This notebook is from EMIT-Data-Resources

Source: Exploring EMIT L2A Reflectance

Imported on: 2025-01-22

Exploring L2A Reflectance

Summary

In this notebook we will open a Level 2A (L2A) Reflectance product file (netcdf) from Earth Surface Mineral Dust Source Investigation (EMIT). We will inspect the structure and plot the spectra of individual pixels and spatial coverage of a single band. Next, we will orthorectify the imagery using the included geometry lookup table (GLT).

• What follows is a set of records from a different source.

(** * yt-poject: a shallow embedding of [app.py]

    The Flask application of the repository exposes three handlers.  This
    development embeds the two that carry logic, [video_info] and
    [download], together with the helpers [is_valid_youtube_url] and
    [check_ffmpeg], and proves the properties that the specification
    states about them.

    Conventions of the embedding.
    - A Python [str] is a Rocq [string], one [ascii] per character.
    - Loosely typed values coming from the extraction engine are [pyval]s
      and the dictionaries that hold them are [gmap string pyval].
    - The file system is the finite set of paths that exist.
    - The outside world (the ffmpeg probe, [uuid4], the extraction engine,
      [os.remove], [send_file]) is a record of oracles, [env].
    - A handler returns its response, the [after_this_request] hooks it
      registered, the new file system and the trace of the external
      operations it performed.
    - A Python exception is a value of type [exn]; a computation that may
      raise has a result in [exn + A]. *)

From Stdlib Require Import ZArith QArith String Ascii List Bool Lia Lqa.
From Stdlib Require Import Permutation Sorted.
From stdpp Require Import base gmap strings list.

Open Scope string_scope.
Open Scope Z_scope.

(** ** Python values *)

Module Py.

(** The values a field of the engine's result can hold: [None], a
    boolean, an integer, a (finite) float, or a string. *)
Inductive pyval :=
| PyNone
| PyBool (b : bool)
| PyInt (n : Z)
| PyFloat (q : Q)
| PyStr (s : string).

(** Truth value testing, as [bool(v)]. *)
Definition truthy (v : pyval) : bool :=
  match v with
  | PyNone => false
  | PyBool b => b
  | PyInt n => negb (n =? 0)
  | PyFloat q => negb (Qeq_bool q 0)
  | PyStr s => negb (String.eqb s "")
  end.

(** [a or b]. *)
Definition py_or (a b : pyval) : pyval := if truthy a then a else b.

(** [v == s] and [v != s] for a string literal [s]. *)
Definition eq_str (v : pyval) (s : string) : bool :=
  match v with
  | PyStr t => String.eqb t s
  | _ => false
  end.

Definition ne_str (v : pyval) (s : string) : bool := negb (eq_str v s).

(** [v in (s1, ..., sn)] for a tuple of string literals. *)
Definition in_strs (v : pyval) (ss : list string) : bool := existsb (eq_str v) ss.

(** The numeric value of [v], when it has one ([bool] is a subclass of
    [int]).  Integers and finite floats compare by their exact values. *)
Definition number (v : pyval) : option Q :=
  match v with
  | PyBool b => Some (if b then 1%Q else 0%Q)
  | PyInt n => Some (inject_Z n)
  | PyFloat q => Some q
  | PyNone | PyStr _ => None
  end.

(** Unary minus, [-v]; a [TypeError] on [None] and on strings. *)
Definition neg (v : pyval) : option Q := option_map Qopp (number v).

(** [d.get(k)] on a dictionary: [None] when the key is absent. *)
Definition get (d : gmap string pyval) (k : string) : pyval :=
  match d !! k with
  | Some v => v
  | None => PyNone
  end.

(** [str.isspace] on one character (code points below 256). *)
Definition isspace (c : ascii) : bool :=
  let n := N_of_ascii c in
  ((9 <=? n) && (n <=? 13) || (28 <=? n) && (n <=? 32) || (n =? 133) || (n =? 160))%N.

(** [s.lstrip(chars)] with the set of characters given as a predicate. *)
Fixpoint lstrip_by (p : ascii -> bool) (s : string) : string :=
  match s with
  | EmptyString => EmptyString
  | String c s' => if p c then lstrip_by p s' else s
  end.

Fixpoint rstrip_by (p : ascii -> bool) (s : string) : string :=
  match s with
  | EmptyString => EmptyString
  | String c s' =>
      match rstrip_by p s' with
      | EmptyString => if p c then EmptyString else String c EmptyString
      | r => String c r
      end
  end.

(** [s.strip()]. *)
Definition strip (s : string) : string := rstrip_by isspace (lstrip_by isspace s).

(** [s.lstrip(".")]. *)
Definition lstrip_dots (s : string) : string := lstrip_by (Ascii.eqb ".") s.

(** [s.rfind(c)] for a single character: the highest index, or -1. *)
Fixpoint rfind_from (c : ascii) (s : string) (i : Z) : Z :=
  match s with
  | EmptyString => -1
  | String a s' =>
      let r := rfind_from c s' (i + 1) in
      if 0 <=? r then r else if Ascii.eqb a c then i else -1
  end.

Definition rfind (c : ascii) (s : string) : Z := rfind_from c s 0.

(** The slices [s[:i]] and [s[i:]] for [0 <= i]. *)
Definition slice_to (s : string) (i : Z) : string := substring 0 (Z.to_nat i) s.
Definition slice_from (s : string) (i : Z) : string :=
  substring (Z.to_nat i) (String.length s - Z.to_nat i) s.

(** [s[i:i+1]], the empty string when out of range. *)
Definition char_at (s : string) (i : Z) : string := substring (Z.to_nat i) 1 s.

End Py.

Import Py.

(** ** Regular expressions: the fragment of [re] used by the source *)

Module Re.

Local Open Scope list_scope.

Inductive regex :=
| Void                          (* matches nothing *)
| Eps                           (* the empty pattern *)
| Lit (c : ascii)               (* a literal character *)
| AnyChar                       (* [.]: any character except newline *)
| NoneOf (cs : list ascii)      (* a negated class [[^...]] *)
| Seq (r1 r2 : regex)
| Alt (r1 r2 : regex)
| Star (r : regex).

Finally, we will take advantage of the holoviews streams module to build an interactive plot.

Background

The EMIT instrument is an imaging spectrometer that measures light in visible and infrared wavelengths. These measurements display unique spectral signatures that correspond to the composition on the Earth’s surface. The EMIT mission focuses specifically on mapping the composition of minerals to better understand the effects of mineral dust throughout the Earth system and human populations now and in the future. More details about EMIT and its associated products can be found in the README.md and on the EMIT website.

The L2A Reflectance Product contains estimated surface reflectance. Surface reflectance is the fraction of incoming solar radiation reflected Earth’s surface. Materials reflect proportions of radiation differently based upon their chemical composition. This means that reflectance information can be used to determine the composition of a target. In this guide you will learn how to plot a band from the L2A reflectance spatially and look at the spectral curve associated with individual pixels.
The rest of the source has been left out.